App target: scientific (parallelized image processing) app running on
a small cluster of 100Mbps-ethernet-connected nodes and using MPI for
communication. Metric being optimized is overall
time-to-completion of app in the presence of injected faults, i.e.
essentially a performability metric.
Assumptions about structure: App components are
"protected" by ARMORs that monitor them for liveness (using
progress counters and heartbeats). Each physical node also has an
ARMOR daemon that "represents" that node to the SIFT
environment: if communication with the ARMOR daemon is lost, it's
assumed that the node failed.
ARMORs detect and recover from crashes and hangs in both themselves
and the app.
- Microcheckpointing: each ARMOR element is a single thread that
receives messages exclusively through its ARMOR event-delivery API,
and whose state is well-encapsulated and not updated by anyone
else. A microcheckpoint consists of periodically bulk-copying
this state to (simulated) NVRAM, so after an ARMOR element failure
it can restart from a checkpoint. What state is captured in
ARMOR elements??
- No particular support for app-level ckpts is provided. The
particular app used (pipelined image-processing) has its own
app-specific "checkpointing" in that it writes
intermediate files after each stage of processing, and upon restart
can check whether it can start from a recent intermediate result.
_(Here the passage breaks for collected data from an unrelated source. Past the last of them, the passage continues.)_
Definition write_out (path : string) (content : bytes) : M World Error unit := λ w,
  match next_fault (w_faults w) with
  | (None, fs) => (Ok tt, mkWorld fs (<[path := content]> (w_files w)) (w_ran w))
  | (Some k, fs) =>
      (Err (Msg "failed to write"), mkWorld fs (if k <? 0 then w_files w else <[path := takeZ k content]> (w_files w)) (w_ran w))
  end.

Definition TREE_PATH : string := "target/xtask/cargo-tree.txt".
Definition DEPS_PATH : string := "target/xtask/cargo-deps.txt".
Definition tree_args : list string := ["tree"; "--workspace"; "--edges"; "normal,build,dev"; "--locked"].

Definition capture_tree_report : M World Error unit :=
  let! stdout := run_capture tree_args in
  create_dir_all ;;;
  write_out TREE_PATH stdout.

Definition audit (no_tests : bool) (manifest : Res Error Toml) (metadata : Res Error Metadata) : M World Error unit :=
  run ["fmt"; "--all"; "--"; "--check"] ;;;
  run ["check"; "--workspace"; "--all-targets"] ;;;
  (if no_tests then ret tt else run ["test"; "--workspace"; "--all-targets"]) ;;;
  lift (validate_feature_allowlist manifest metadata) ;;;
  capture_tree_report ;;;
  run ["audit"; "--deny"; "warnings"] ;;;
  run ["deny"; "check"; "bans"; "licenses"; "sources"] ;;;
  run ["bloat"; "-p"; "spacectl"; "--crates"; "--release"].

Definition graph_args : list string :=
  ["tree"; "--workspace"; "--all-targets"; "--all-features"; "--edges"; "normal,build,dev"; "--locked"].
Definition deps_args : list string := ["deps"; "--all-deps"; "--include-tests"].

(** cargo deps need not be there. *)
Definition graph : M World Error unit :=
  create_dir_all ;;;
  let! tree_bytes := run_capture graph_args in
  write_out TREE_PATH tree_bytes ;;;
  modify (ran deps_args) ;;;
  match exec deps_args with
  | Some (true, stdout) => write_out DEPS_PATH stdout
  | _ => ret tt
  end.

(** [serde_json::from_slice] *)
Context (from_slice : bytes → option Json).

Definition collect_audit_summary : M World Error AdvisorySummary :=
  modify (ran ["audit"; "--json"]) ;;;
  match exec ["audit"; "--json"] with
  | None => fail (Msg "failed to run cargo audit --json")
  | Some (_, stdout) =>
      let! value := lift (ok_or (from_slice stdout) (Msg "failed to parse cargo audit json output")) in
      ret (audit_summary_of value)
  end.

Record DriftSummary := mkDriftSummary {
  timestamp : string;
  advisories : AdvisorySummary;
  transitive_count : Z;
  transitive_limit : Z;
  pin_mismatches : list PinMismatch;
}.

(** [now]: the formatted clock; [json]: the report as text. *)
Definition drift `{Semver} (output : option string) (manifest : Res Error Toml) (metadata : Res Error Metadata)
    (now : Res Error string) (json : DriftSummary → bytes) : M World Error unit :=
  let! metadata := lift metadata in
  let! pins := lift (load_version_pins manifest) in
  let transitive_count := count_transitive metadata in
  let pin_mismatches := find_pin_mismatches metadata pins in
  let! advisory_summary := collect_audit_summary in
  let! timestamp := lift now in
  let summary := mkDriftSummary timestamp advisory_summary transitive_count TRANSITIVE_LIMIT pin_mismatches in
  create_dir_all ;;;
  write_out (default "target/xtask/drift-report.json" output) (json summary).
End tasks.

(** ** The allowlist, declaratively *)
Definition allowlist_respected (manifest : Res Error Toml) (metadata : Res Error Metadata) : Prop :=
  ∃ allowlist, load_feature_allowlist manifest = Ok allowlist ∧
    (allowlist = ∅ ∨
     ∃ md nodes, metadata = Ok md ∧ md_resolve md = Some nodes ∧
       ∀ n pkg allowed feature,
         n ∈ nodes → packages_by_id md !! pn_id n = Some pkg → allowlist !! pkg_name pkg = Some allowed →
         feature ∈ pn_features n → feature ≠ "default" → String.prefix "dep:" feature = false → feature ∈ allowed).

Lemma elem_of_unexpected allowed features f :
  f ∈ unexpected_features allowed features ↔
  f ∈ features ∧ f ≠ "default" ∧ String.prefix "dep:" f = false ∧ f ∉ allowed.
Proof.
  unfold unexpected_features. rewrite !list_elem_of_In, filter_In.
  destruct (String.eqb_spec f "default"), (String.prefix "dep:" f), (bool_decide_reflect (f ∈ allowed)); simpl; intuition (congruence || done).
Qed.

Lemma violations_nil allowlist packages nodes :
  violations allowlist packages nodes = [] ↔
  ∀ n pkg allowed feature,
    n ∈ nodes → packages !! pn_id n = Some pkg → allowlist !! pkg_name pkg = Some allowed →
    feature ∈ pn_features n → feature ≠ "default" → String.prefix "dep:" feature = false → feature ∈ allowed.
Proof.
  unfold violations. split.
  - intros Hnil n pkg allowed f Hn Hp Ha Hf Hd Hdep. destruct (decide (f ∈ allowed)) as [|Hno]; [done|exfalso].
    assert (f ∈ unexpected_features allowed (pn_features n)) as Hu by (rewrite elem_of_unexpected; done).
    destruct (unexpected_features allowed (pn_features n)) as [|u us] eqn:E; [set_solver|].
    assert ((pkg_name pkg, u :: us) ∈ (nodes ≫= λ n, match packages !! pn_id n with
      | Some pkg => match allowlist !! pkg_name pkg with
        | Some allowed => match unexpected_features allowed (pn_features n) with [] => [] | unexpected => [(pkg_name pkg, unexpected)] end
        | None => [] end | None => [] end)) as Hin.
    { apply list_elem_of_bind. exists n. rewrite Hp, Ha, E. set_solver. }
    rewrite Hnil in Hin. set_solver.
  - intros Hall. induction nodes as [|n nodes IH]; [done|]. cbn [mbind list_bind].
    rewrite IH by (intros; eapply Hall; eauto; set_solver). rewrite app_nil_r.
    destruct (packages !! pn_id n) as [pkg|] eqn:Hp; [|done]. destruct (allowlist !! pkg_name pkg) as [allowed|] eqn:Ha; [|done].
    destruct (unexpected_features allowed (pn_features n)) as [|u us] eqn:E; [done|exfalso].
    assert (u ∈ unexpected_features allowed (pn_features n)) as Hu by (rewrite E; set_solver).
    apply elem_of_unexpected in Hu as (Hf & Hd & Hdep & Hno). apply Hno. eapply Hall; eauto. set_solver.
Qed.

Lemma validate_ok manifest metadata :
  validate_feature_allowlist manifest metadata = Ok tt ↔ allowlist_respected manifest metadata.
Proof.
  unfold validate_feature_allowlist, allowlist_respected.
  destruct (load_feature_allowlist manifest) as [allowlist|e|] eqn:Hl; simpl; [|naive_solver..].
  case_bool_decide as Hs.
  - apply map_size_empty_inv in Hs as ->. naive_solver.
  - assert (allowlist ≠ ∅) as Hne by (intros ->; by rewrite map_size_empty in Hs).
    destruct metadata as [md|e|]; simpl; [|naive_solver..].
    destruct (md_resolve md) as [nodes|] eqn:Hr; simpl; [|naive_solver].
    destruct (violations _ _ _) as [|v vs] eqn:Ev.
    + split; [|done]. intros _. exists allowlist. split; [done|]. right. exists md, nodes. by rewrite <- violations_nil.
    + split; [done|]. intros (a & [= <-] & [->|(md' & nodes' & [= <-] & Hn & Hall)]); [done|].
      rewrite Hr in Hn. simplify_eq. apply violations_nil in Hall. congruence.
Qed.

(** The packages by id are those of the metadata, each id being of one package. *)
Lemma packages_by_id_spec md id pkg :
  NoDup (pkg_id <$> md_packages md) →
  packages_by_id md !! id = Some pkg ↔ pkg ∈ md_packages md ∧ pkg_id pkg = id.
Proof.
  intros Hnd. unfold packages_by_id.
  enough (∀ l (m : gmap string Package), NoDup (pkg_id <$> l) → (∀ p, p ∈ l → m !! pkg_id p = None) →
    foldl (λ m p, <[pkg_id p := p]> m) m l !! id = Some pkg ↔ m !! id = Some pkg ∨ pkg ∈ l ∧ pkg_id pkg = id) as H.
  { rewrite H by (done || set_solver). rewrite lookup_empty. naive_solver. }
  clear md Hnd. induction l as [|p l IH]; intros m Hnd Hm; simpl; [set_solver|].
  apply NoDup_cons in Hnd as [Hp Hnd]. rewrite IH; [|done|].
  - destruct (decide (pkg_id p = id)) as [<-|Hne].
    + rewrite lookup_insert_eq. pose proof (Hm p ltac:(set_solver)) as Hpn. rewrite Hpn.
      split; [intros [[= ->]|[Hin He]]; set_solver|]. intros [?|[[->|Hin]%elem_of_cons He]]; [done|by left|].
      destruct Hp. rewrite <- He. apply list_elem_of_fmap. eauto.
    + rewrite lookup_insert_ne by done. set_solver.
  - intros q Hq. rewrite lookup_insert_ne by (intros He; apply Hp; rewrite He; apply list_elem_of_fmap; eauto).
    apply Hm. set_solver.
Qed.

(** ** Pins, declaratively *)
Lemma elem_of_resolved_versions md name v :
  v ∈ resolved_versions md name ↔ ∃ p, p ∈ md_packages md ∧ pkg_name p = name ∧ pkg_version p = v.
Proof.
  unfold resolved_versions. rewrite list_elem_of_fmap.
  enough (∀ l (m : gmap string unit), foldl (λ set p, <[pkg_version p := tt]> set) m l !! v = Some tt ↔
    m !! v = Some tt ∨ ∃ p, p ∈ l ∧ pkg_version p = v) as H.
  { transitivity (foldl (λ set p, <[pkg_version p := tt]> set) (∅ : gmap string unit)
      (List.filter (λ p, String.eqb (pkg_name p) name) (md_packages md)) !! v = Some tt).
    - split; [intros ([? []] & -> & Hin); by apply elem_of_btree_iter|].
      intros Hin. exists (v, tt). split; [done|]. by apply elem_of_btree_iter.
    - rewrite H, lookup_empty. setoid_rewrite list_elem_of_In. setoid_rewrite filter_In.
      setoid_rewrite String.eqb_eq. naive_solver. }
  induction l as [|p l IH]; intros m; simpl; [set_solver|]. rewrite IH.
  destruct (decide (pkg_version p = v)) as [<-|Hne].
  - rewrite lookup_insert_eq. set_solver.
  - rewrite lookup_insert_ne by done. set_solver.
Qed.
- Sometimes a failure of an ARMOR can cause a failure of the app: if
ARMOR recovery takes long enough that heartbeats are missed from
another ARMOR (or the app blocks, causing its progress counter to
stop increasing), the rest of the SIFT will see it as a failure and
restart all or part of the app. Two different cases are
described, accounting for 2 and 22 out of 178 runs respectively.
Fault model:
- Crash and hang faults were injected by sending SIGSTOP and/or
SIGINT to ARMORs
- Other faults included single-bit flipping in either the register
file, text segment, or heap of a running app component or ARMOR
- In one case, this resulted in teh ARMOR writing a corrupt
checkpoint and repeatedly crashing on restart from that checkpoint
until the overall app timed out. (Note,
in all cases, there is a separate node on the spacecraft, the SCC,
that can reboot en masse the whole cluster running the
scientific workload if the app as a whole does not complete within
some bounded time; it is assumed that in this case, that node woudl
take over. In this respect ARMOR's are just an optimization,
albeit a big one.)
Relevance
- Performability metric makes sense for this app, what makes sense
for Inet apps? (Geo's/Rich Martin's "integrate under the
curve" metric?)
- Usual complaint about the fault model... therefore we should have
a good story for our fault model
- Not clear what happens in the case of correlated/cascaded
failures, ie the failure of one app component rapidly induces
failures in others. There doesn't appear to eb anything in ARMOR to
explicitly handle this - each failure seems to be treated
separately. For that matter, it's not clear to me what kinds
of real-llife conditions would cause a failure to manifest as a
SIGINT or SIGSTOP. (So we must be able to defend that there are
real-life conditiosn that would cause failures to manifest as
Java exceptions)
- The notion of well-framed state updates (at least for the ARMORs,
which use checkpointing) is assumed. In a longer paper that
describes ARMORs more formally, this is made explicit: "there
are some state variables taht completely characterize the state of a
process, and these variables are modified only through explicit
execution of certain code blocks, which in turn happen as a result
of a particular operation that results in the scheduling of a
thread to enter one of the code blocks" (paraphrased by me,
from their article
in IBM Sys. J.)
- metrics: the style of argument here is: (a) in
steady-state, the overhead added by the FD machinery is minimal; (b)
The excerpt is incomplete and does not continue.